Many of the migrants rely on getting informal work through their compatriots. Senegalese are known for peddling goods like sunglasses or wallets on the street; Nigerians often work in textiles and trade; and Cameroonians tend to sell clothing. Some get involved in petty crime and prostitution to survive.

Even with a job, earning enough to send money back home – the main purpose of coming to Turkey for many – is often difficult. Some are forced to rely on money transfers sent from their family members back in Africa, defeating the point of leaving in the first place. 

“Life was much better in Cameroon,” said Frank. “There’re too many rats and mice,” he said, referring to the apartment he shares with nine other Cameroonians.

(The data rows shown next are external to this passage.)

Lemma preparePoints_quiet (cfg : VectorConfig)
    (arts : list NewsArticleVector) (pts : list VectorPoint)
    (w : World Env) :
  quiet_embedder out ->
  exists pts' w1,
    preparePoints out host cfg pts arts w = (Returned pts', w1)
    /\ same_but_points w w1.
Proof.
  intros Hq. revert pts w.
  induction arts as [|a rest IH]; intros pts w; simpl.
  - unfold ret. eexists _, _. split; [reflexivity|].
    apply same_but_points_refl.
  - unfold bind at 1. unfold preparePoint, try_catch, bind.
    destruct (generateEmbedding_quiet cfg (contentForEmbedding a) w Hq)
      as (v & w1 & -> & Hs1 & _).
    destruct (nav_published_at a) as [ms|]; unfold toISOString, ret, throw.
    + destruct (IH (pts ++ [point_of a v (toISOString_of host ms)]) w1)
        as (pts' & w2 & -> & Hs2).
      eexists _, _. split; [reflexivity|].
      now apply (same_but_points_trans w w1 w2).
    + destruct (IH pts w1) as (pts' & w2 & -> & Hs2).
      eexists _, _. split; [reflexivity|].
      now apply (same_but_points_trans w w1 w2).
Qed.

“I used to eat three or four meals a day, but now it’s just rice and juice.”

As a steady stream of refugees from Syria exhausts much of Turkey’s aid resources, few humanitarian agencies are working with African migrants. The UN Refugee Agency (UNHCR) provides monetary and legal support for those eligible for asylum until they can be resettled in a third country (Turkey only allows refugees from other European countries to remain), and several aid groups provide emergency healthcare, food and clothing to women and children.

A pervading sense of bitterness was made worse when the Turkish government began issuing temporary work permits to Syrians late last year.

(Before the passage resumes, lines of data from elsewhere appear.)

Lemma trim_reads_after_exit_zero_witness :
  exists e, respond okEnv (RExec e (trimArgs readySession)) = Ok 0%Z.
Proof.
  apply (trim_reads_after_exit_zero baseURL_selfhosted readySession okEnv
                                    readyWorld).
  vm_compute. reflexivity.
Defined.

(** ** Download of the original *)

(** X19: [handleDownload] leaves the world as it is and never reaches the
    engine, alerts or creates an object URL.  Any anchor it clicks points
    at the current preview address and carries the original file name;
    with no file or no preview address it does nothing at all. *)
Theorem download_uses_preview_address (env : Env) (s : Session) (w : World) :
  final_world (run env (handleDownload s) w) = w /\
  existsb (fun e => is_engine_io e || is_load e || is_alert e
                    || creates_url e)
          (calls (run env (handleDownload s) w)) = false /\
  (forall a, In (EReq (RClick a)) (calls (run env (handleDownload s) w)) ->
             currentUrl s = Some (a_href a) /\
             exists f, currentFile s = Some f /\ a_download a = file_name f)
  /\
  (currentFile s = None \/ currentUrl s = None ->
   calls (run env (handleDownload s) w) = []).
Proof.
  unfold handleDownload.
  destruct (currentFile s) as [f |]; [destruct (currentUrl s) as [u |] |].
  - expose_calls. cbn.
    destruct (respond env (RClick _)) as [[] | e]; cbn.
    + split; [reflexivity |]. split; [reflexivity |]. split.
      * intros a [Ha | [Ha | [Ha | []]]]; try discriminate Ha.
        injection Ha as <-. split; [reflexivity |].
        exists f. split; reflexivity.
      * intros [Hn | Hn]; discriminate Hn.
    + split; [reflexivity |]. split; [reflexivity |]. split.
      * intros a [Ha | [Ha | []]]; try discriminate Ha.
        injection Ha as <-. split; [reflexivity |].
        exists f. split; reflexivity.
      * intros [Hn | Hn]; discriminate Hn.
  - cbn. split; [reflexivity |]. split; [reflexivity |].
    split; [intros a [] | reflexivity].
  - cbn. split; [reflexivity |]. split; [reflexivity |].
    split; [intros a [] | reflexivity].
Qed.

Suter said the migrants she interviewed reported that Turkish society in general was ‘not used to Blacks’.

Several of the migrants told IRIN they had been touched by Turkish people curious about their skin colour and one woman said sexual harassment was common.

“This is not a country for black people,” said Frank.

To Greece and back again

Many Africans come to Turkey hoping to use it as a stepping stone to other countries in Europe while others attempt the journey after failing to find steady work in Istanbul. Turkey has been a transit point to Europe for decades, but the crisis in Syria has fueled the human smuggling trade.

Late last year, Eloi, also from Cameroon, paid about U$2,100 to be smuggled from Turkey to Greece, but his ship was intercepted by Turkish authorities and turned around. He and the 43 others on board, including Syrians, Iraqis, Afghans and other Africans, were detained for two weeks before being released.

“It was terrifying,” Eloi said of his experience. “But I have to try it again, I’m afraid of getting old here.”

Sea crossings to Europe are extremely dangerous. In the first two months of 2015, nearly 400 people died trying to cross the Mediterranean, according to UNHCR.

“Most people do make it,” said Chris, a Nigerian who earns a commission setting people up with smugglers. “For about 2,000 Euros, depending on what you want, you can get to Greece [by land] from Edirne or [by boat] from Izmir… but you’re at your own risk.”

A readmission agreement between Turkey and the European Union stipulating that non-Europeans caught crossing illegally into Greece can be returned to Turkey, means that some migrants end up back where they started in Istanbul.

It’s a cycle Frank is hoping to avoid. After months going from shop-to-shop fruitlessly looking for work, he’s ready to go home, although raising the money will be a challenge. “I think it’s a big risk to go [to Europe] and I can’t stay in this country anymore,” he said.

“I’m happy I came here… I now realize I love Africa.”